### [WORK TO BE COMPLETED]
Using the listing below, set down exactly the lines starting at the line that contains "now ip st).2" and ending at the line that contains "sock, socket req", both included, and no others.

### [SUPPLIED DATA]
(** Lines 23-42: what the handler answers once [fetch] has settled.  A
    failure to read the body is caught by the same [catch] as a failure of
    [fetch] itself. *)
Definition relay (result : FetchResult) : Outcome :=
  match result with
  | FetchThrows message =>
      jsonError 502 ("Could not reach site: " +:+ message)
  | FetchReturns response =>
      if negb (ok response) then
        jsonError 502 ("Site returned " +:+ pretty (siteStatus response))
      else
        match text response with
        | BodyThrows message =>
            jsonError 502 ("Could not reach site: " +:+ message)
        | BodyText html =>
            Responded
              {| status := 200;
                 payload := Json (JObject {[ "html" := JString html ]}) |}
        end
  end.

(** A table standing for the URL parser on the two addresses of the
    specification's example; everything else is refused. *)
Definition exampleParseURL (url : string) : option URL :=
  if bool_decide (url = "https://example.com") then
    Some {| protocol := "https:"; href := "https://example.com/" |}
  else if bool_decide (url = "ftp://x.com") then
    Some {| protocol := "ftp:"; href := "ftp://x.com/" |}
  else None.

Section Handler.

(** The platform's URL parser, [new URL(url)]: [None] when it throws. *)
Variable parseURL : string → option URL.

(** The network, as seen through the platform's [fetch]. *)
Variable fetchSite : string → FetchResult.

(** [['http:', 'https:'].includes(p)] *)
Definition allowedProtocol (p : string) : bool :=
  bool_decide (p ∈ ["http:"; "https:"]).

Definition handler (req : Request) : Outcome :=
  if bool_decide (method req = "OPTIONS") then
    Responded {| status := 200; payload := End |}
  else if bool_decide (method req ≠ "POST") then
    jsonError 405 "Method not allowed"
  else
    let url := field "url" (or (body req) (JObject ∅)) in
    if negb (truthy url) || negb (isString url) then
      jsonError 400 "Missing url"
    else
      match parseURL (strOf url) with
      | None => jsonError 400 "Invalid URL"
      | Some parsed =>
          if negb (allowedProtocol (protocol parsed)) then
            jsonError 400 "Invalid URL"
          else relay (fetchSite (href parsed))
      end.

End Handler.

End Fetch.

(** ** What the properties are stated with *)

Module Props.
Import Js Http Generate.

(** The verdicts of the three return statements of [checkRateLimit]. *)
Definition allowVerdict : Verdict := {| allowed := true; reason := None |}.
Definition dailyDenied : Verdict :=
  {| allowed := false; reason := Some dailyReason |}.
Definition windowDenied (retry : Z) : Verdict :=
  {| allowed := false; reason := Some (windowReason retry) |}.

(** The state an allowed call at [now] for [ip] leaves behind. *)
Definition recorded (now : Z) (ip : string) (st : State) : State :=
  let st := dailyTick now st in
  {| ipStore := <[ip := live now (stored st ip) ++ [now]]> (ipStore st);
     dailyCount := dailyCount st + 1;
     dailyReset := dailyReset st |}.

(** No timestamp stored for [ip] lies after the clock reading [now]. *)
Definition pastOf (now : Z) (st : State) (ip : string) : Prop :=
  Forall (λ t, t ≤ now) (stored st ip).

(** Every stored timestamp, of every identifier, is at most [now]. *)
Definition allPast (now : Z) (st : State) : Prop :=
  ∀ ip, pastOf now st ip.

(** The clock readings of [calls] never decrease, starting from [from]. *)
Fixpoint clockMonotone (from : Z) (calls : list (Z * string)) : Prop :=
  match calls with
  | [] => True
  | (now, _) :: rest => from ≤ now ∧ clockMonotone now rest
  end.

(** The clock reading of the last call, [from] when there is none. *)
Fixpoint lastClock (from : Z) (calls : list (Z * string)) : Z :=
  match calls with
  | [] => from
  | (now, _) :: rest => lastClock now rest
  end.

(** Each call of the sequence, at the state it meets, finds the daily
    counter below the cap and fewer than [RATE_LIMIT_MAX] timestamps of its
    identifier inside the window. *)
Fixpoint underQuota (calls : list (Z * string)) (st : State) : Prop :=
  match calls with
  | [] => True
  | (now, ip) :: rest =>
      dailyCount (dailyTick now st) < DAILY_GLOBAL_CAP
      ∧ Z.of_nat (length (live now (stored st ip))) < RATE_LIMIT_MAX
      ∧ underQuota rest (checkRateLimit now ip st).2
  end.

(** The bounds the limiter keeps: at most [RATE_LIMIT_MAX] timestamps per
    identifier, at most [DAILY_GLOBAL_CAP] on the daily counter. *)
Definition bounded (st : State) : Prop :=
  (∀ ip ts, ipStore st !! ip = Some ts →
            Z.of_nat (length ts) ≤ RATE_LIMIT_MAX)
  ∧ dailyCount st ≤ DAILY_GLOBAL_CAP.

(** The status code of an answer, if there is one. *)
Definition statusOf (o : Outcome) : option Z :=
  match o with Responded r => Some (status r) | Thrown => None end.

(** [{ prompt } = req.body || {}] and [{ url } = req.body || {}] *)
Definition promptOf (req : Request) : JsVal :=
  field "prompt" (or (body req) (JObject ∅)).
Definition urlOf (req : Request) : JsVal :=
  field "url" (or (body req) (JObject ∅)).

(** The three sources of the identifier, as the specification lists them:
    each holds of the string it yields, and only when that is non-empty. *)
Definition forwardedFor (req : Request) (s : string) : Prop :=
  ∃ v, headers req !! "x-forwarded-for" = Some v
       ∧ s = trim (firstField v) ∧ s ≠ "".
Definition realIP (req : Request) (s : string) : Prop :=
  headers req !! "x-real-ip" = Some s ∧ s ≠ "".
Definition peerAddress (req : Request) (s : string) : Prop :=
  ∃ sock, socket req = Some sock ∧ remoteAddress sock = Some s ∧ s ≠ "".

(** Strings of white space, and white space at either end of a string. *)
Fixpoint allSpace (s : string) : bool :=
  match s with
  | EmptyString => true
  | String c rest => isSpace c && allSpace rest
  end.
Definition startsWithSpace (s : string) : bool :=
  match s with EmptyString => false | String c _ => isSpace c end.
Fixpoint endsWithSpace (s : string) : bool :=
  match s with
  | EmptyString => false
  | String c EmptyString => isSpace c
  | String _ rest => endsWithSpace rest
  end.
Fixpoint hasComma (s : string) : bool :=
  match s with
  | EmptyString => false
  | String c rest => bool_decide (c = ","%char) || hasComma rest
  end.

(** A world and two requests to instantiate the handler theorems with: the
    clock at ten seconds, a key, an upstream that answers with two chunks;
    a POST from 1.2.3.4 whose prompt has 9 code units, and one whose prompt
    has 26. *)
Definition sampleWorld : World :=
  {| clock := 10000; ANTHROPIC_API_KEY := Some "sk-test";
     anthropic := λ _ _, UpstreamOk ["data: a"; "data: b"] |}.
Definition shortPromptRequest : Request :=
  {| method := "POST"; headers := {[ "x-forwarded-for" := "1.2.3.4" ]};
     socket := None;
     body := JObject {[ "prompt" := JString "too short" ]} |}.
Definition longEnoughRequest : Request :=
  {| method := "POST"; headers := {[ "x-forwarded-for" := "1.2.3.4" ]};
     socket := None;
     body := JObject {[ "prompt" := JString "abcdefghijklmnopqrstuvwxyz" ]} |}.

### [WRITTEN ANSWER]
      ∧ underQuota rest (checkRateLimit now ip st).2
  end.

(** The bounds the limiter keeps: at most [RATE_LIMIT_MAX] timestamps per
    identifier, at most [DAILY_GLOBAL_CAP] on the daily counter. *)
Definition bounded (st : State) : Prop :=
  (∀ ip ts, ipStore st !! ip = Some ts →
            Z.of_nat (length ts) ≤ RATE_LIMIT_MAX)
  ∧ dailyCount st ≤ DAILY_GLOBAL_CAP.

(** The status code of an answer, if there is one. *)
Definition statusOf (o : Outcome) : option Z :=
  match o with Responded r => Some (status r) | Thrown => None end.

(** [{ prompt } = req.body || {}] and [{ url } = req.body || {}] *)
Definition promptOf (req : Request) : JsVal :=
  field "prompt" (or (body req) (JObject ∅)).
Definition urlOf (req : Request) : JsVal :=
  field "url" (or (body req) (JObject ∅)).

(** The three sources of the identifier, as the specification lists them:
    each holds of the string it yields, and only when that is non-empty. *)
Definition forwardedFor (req : Request) (s : string) : Prop :=
  ∃ v, headers req !! "x-forwarded-for" = Some v
       ∧ s = trim (firstField v) ∧ s ≠ "".
Definition realIP (req : Request) (s : string) : Prop :=
  headers req !! "x-real-ip" = Some s ∧ s ≠ "".
Definition peerAddress (req : Request) (s : string) : Prop :=
  ∃ sock, socket req = Some sock ∧ remoteAddress sock = Some s ∧ s ≠ "".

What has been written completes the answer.